Sono da poco passate le undici del mattino, è il 13 febbraio 2018, in pratica tre settimane prima dell’operazione Nemea. I carabinieri del Nucleo investigativo di Vibo Valentia hanno inoculato un virus sullo smartphone di Francesco Parrotta, stretto sodale del boss di Filandari Leone Soriano. E quello smartphone diventa una cimice formidale. Si sente un giovane entrare, educatamente: «È permesso?». «Prego, chi è?», replica Leone Soriano.
«Io, Emanuele sono». «Ah Emanuele, dimmi! Che è successo?». E Mancuso: «Posso?». Il confine fra buone maniere e deferenza è labile: è sempre un Mancuso davanti a un capomafia che porta un cognome diverso.

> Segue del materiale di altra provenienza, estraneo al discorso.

(** With distinct cards a five-card subset, in any order, is a rearrangement
    of one of the combinations. *)
Lemma subset_is_combination (cs sub : list Z) :
  NoDup cs -> NoDup sub -> incl sub cs ->
  exists c, In c (Py.combinations cs (length sub)) /\ Permutation c sub.
Proof.
  intros N1 N2 I.
  set (c := filter (fun x => Py.mem x sub) cs).
  assert (P : Permutation c sub).
  { apply NoDup_Permutation; auto.
    - apply NoDup_filter; auto.
    - intros x. unfold c. rewrite filter_In. unfold Py.mem. rewrite existsb_exists.
      split.
      + intros [_ [y [Hy E]]]. apply Z.eqb_eq in E. subst; auto.
      + intros H. split; auto. exists x. split; auto. apply Z.eqb_refl. }
  exists c. split; auto. apply in_combinations. split.
  - apply subseq_filter.
  - apply Permutation_length; auto.
Qed.

Lemma combinations_7_5 {A} (l : list A) :
  length l = 7%nat -> length (Py.combinations l 5) = 21%nat.
Proof.
  intros L.
  do 8 (destruct l as [|? l]; try discriminate). reflexivity.
Qed.

(* ================================================================= *)
(** ** The running maximum of [evaluate7] *)

Lemma best_of_max combs : forall best,
  (forall c, In c combs -> exists s, _evaluate5 c = Ok s) ->
  exists m, best_of combs best = Ok m
    /\ (m = best \/ exists c, In c combs /\ _evaluate5 c = Ok m)
    /\ score_le best m
    /\ (forall c s, In c combs -> _evaluate5 c = Ok s -> score_le s m).
Proof.
  induction combs as [|c combs IH]; intros best T; simpl.
  - exists best. repeat split; auto using score_le_refl. intros ? ? [].
  - destruct (T c (or_introl eq_refl)) as [s Hs]. rewrite Hs. simpl.
    destruct (IH (if score_gtb s best then s else best)) as [m [E [W [B U]]]].
    { intros c' Hc'. apply T. right; auto. }
    exists m. split; auto.
    assert (Bs : score_le s m /\ score_le best m).
    { destruct (score_gtb s best) eqn:G.
      - split; auto. eapply score_le_trans; [|exact B].
        apply score_gtb_asym; auto.
      - split; auto. eapply score_le_trans; [exact G|exact B]. }
    destruct Bs as [Bs Bb].
    split; [|split; auto].
    + destruct W as [->|[c' [Hc' Ec']]].
      * destruct (score_gtb s best); auto. right. exists c. auto.
      * right. exists c'. auto.
    + intros c' s' [<-|Hc'] Es'.
      * rewrite Hs in Es'. inversion Es'; subst; auto.
      * eapply U; eauto.
Qed.
(** ** Query strings *)

Lemma form_decode_quoted (c : ascii) (t : string) :
  form_decode (quoted c ++ t) = String c (form_decode t).
Proof.
  destruct c as [[] [] [] [] [] [] [] []]; reflexivity.
Qed.

Lemma quoted_free (c : ascii) :
  free_of "&" (quoted c) = true /\ free_of "=" (quoted c) = true.
Proof.
  destruct c as [[] [] [] [] [] [] [] []]; split; reflexivity.
Qed.

Lemma free_of_app (c : ascii) (a b : string) :
  free_of c (a ++ b) = free_of c a && free_of c b.
Proof.
  induction a as [| x a IH]; cbn; [reflexivity |]. rewrite IH. apply andb_assoc.
Qed.

(** Decoding undoes [quote_plus]. *)
Lemma form_decode_quote_plus (s : string) : form_decode (Py.quote_plus s) = s.
Proof.
  induction s as [| c s IH]; [reflexivity |].
  change (Py.quote_plus (String c s)) with (quoted c ++ Py.quote_plus s).
  rewrite form_decode_quoted, IH. reflexivity.
Qed.

Lemma quote_plus_free (s : string) :
  free_of "&" (Py.quote_plus s) = true /\ free_of "=" (Py.quote_plus s) = true.
Proof.
  induction s as [| c s (IH1 & IH2)]; [split; reflexivity |].
  change (Py.quote_plus (String c s)) with (quoted c ++ Py.quote_plus s).
  rewrite !free_of_app, IH1, IH2.
  destruct (quoted_free c) as (-> & ->). split; reflexivity.
Qed.

Lemma cut_free (sep : ascii) (a b : string) :
  free_of sep a = true -> cut sep (a ++ String sep b) = (a, Some b).
Proof.
  induction a as [| c a IH]; cbn.
  - rewrite Ascii.eqb_refl. reflexivity.
  - intros H. apply andb_true_iff in H as (Hc & Ha).
    apply negb_true_iff in Hc. rewrite Hc, (IH Ha). reflexivity.
Qed.

Lemma split_on_free (sep : ascii) (a : string) :
  free_of sep a = true -> split_on sep a = [a].
Proof.
  induction a as [| c a IH]; cbn; [reflexivity |].
  intros H. apply andb_true_iff in H as (Hc & Ha).
  apply negb_true_iff in Hc. rewrite Hc, (IH Ha). reflexivity.
Qed.

Lemma split_on_app (sep : ascii) (a b : string) :
  free_of sep a = true -> split_on sep (a ++ String sep b) = a :: split_on sep b.
Proof.
  induction a as [| c a IH]; cbn.
  - rewrite Ascii.eqb_refl. reflexivity.
  - intros H. apply andb_true_iff in H as (Hc & Ha).
    apply negb_true_iff in Hc. rewrite Hc, (IH Ha). reflexivity.
Qed.

Lemma encoded_free (kv : string * string) : free_of "&" (encoded kv) = true.
Proof.
  unfold encoded. rewrite !free_of_app.
  rewrite (proj1 (quote_plus_free (fst kv))), (proj1 (quote_plus_free (snd kv))). reflexivity.
Qed.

Era lì per portare dei soldi. Soldi da «regalare» a Giuseppe Soriano, figlio di Roberto, nipote di Leone. Giuseppe era un suo amico ed a lui, già detenuto, intendeva pagare, per intero le spese da sostenere per una buona difesa processuale. La madre di Giuseppe aveva rifiutato l’offerta, lo zio Leone invece accetta: «E lasciaglieli…». Emanuele il generoso.
Attenti a Peppone
La conversazione è interessante. Si sviluppa su Peppone Accorinti, il pericolosissimo boss di Zungri oggi al 41bis, che Leone (oggi pure lui al carcere duro) voleva uccidere e che proprio con Giuseppe Soriano aveva un debito. Si parla delle trame che avrebbero visto protagonisti Peppone, ma anche lo zio Luigi Mancuso. Si parla dell’interesse che - in ragione di un grosso affare di droga - anche le cosche reggine avevano per eliminare il capo bastone di Zungri, ma ciò avrebbe esposto il suo amico Giuseppe Soriano: «I Reggitani non vanno a toccarlo, per farlo loro materialmente, invece di farlo loro, mandano a Peppe (Giuseppe Soriano, ndr) tuo nipote. Io gli ho detto a Peppe “Non andare per questi cazzi di soldi perché è capace che ti butta quattro-cinque botte…». Emanuele l’astuto, il diffidente, il previdente.
Emanuele, un Mancuso
La parte finale della conversazione, infine, riguarda gli attriti che, in ragione dell’atteggiamento assunto da alcuni suoi nipoti, lo stesso Accorinti avrebbe avuto con la famiglia stessa di Emanuele. Non tollerava, Emanuele, «la scostumatezza che ha avuto con mia madre e con mia sorella. Ad uno l’ho preso a falcettate davanti a Cichello e ad un altro davanti lui con una pala di ferro l’ho distrutto». Emanuele il violento, ma anche quello che teneva al rispetto della sua famiglia e, in particolare, delle sue donne. Una di queste, sua madre appunto, in seguito avrebbe perfino tentato di prostrarlo al punto di farlo recedere dalla collaborazione con la giustizia e finì arrestata. Ma Emanuele, oggi come allora, aveva forte il senso della famiglia, ma anche la consapevolezza di chi fosse suo padre e di quanto pesasse il suo nome: «Quando esce mio padre voglio vedere cosa gli dice, ti puoi permettere di offendere mia madre…». Emanuele, il Mancuso.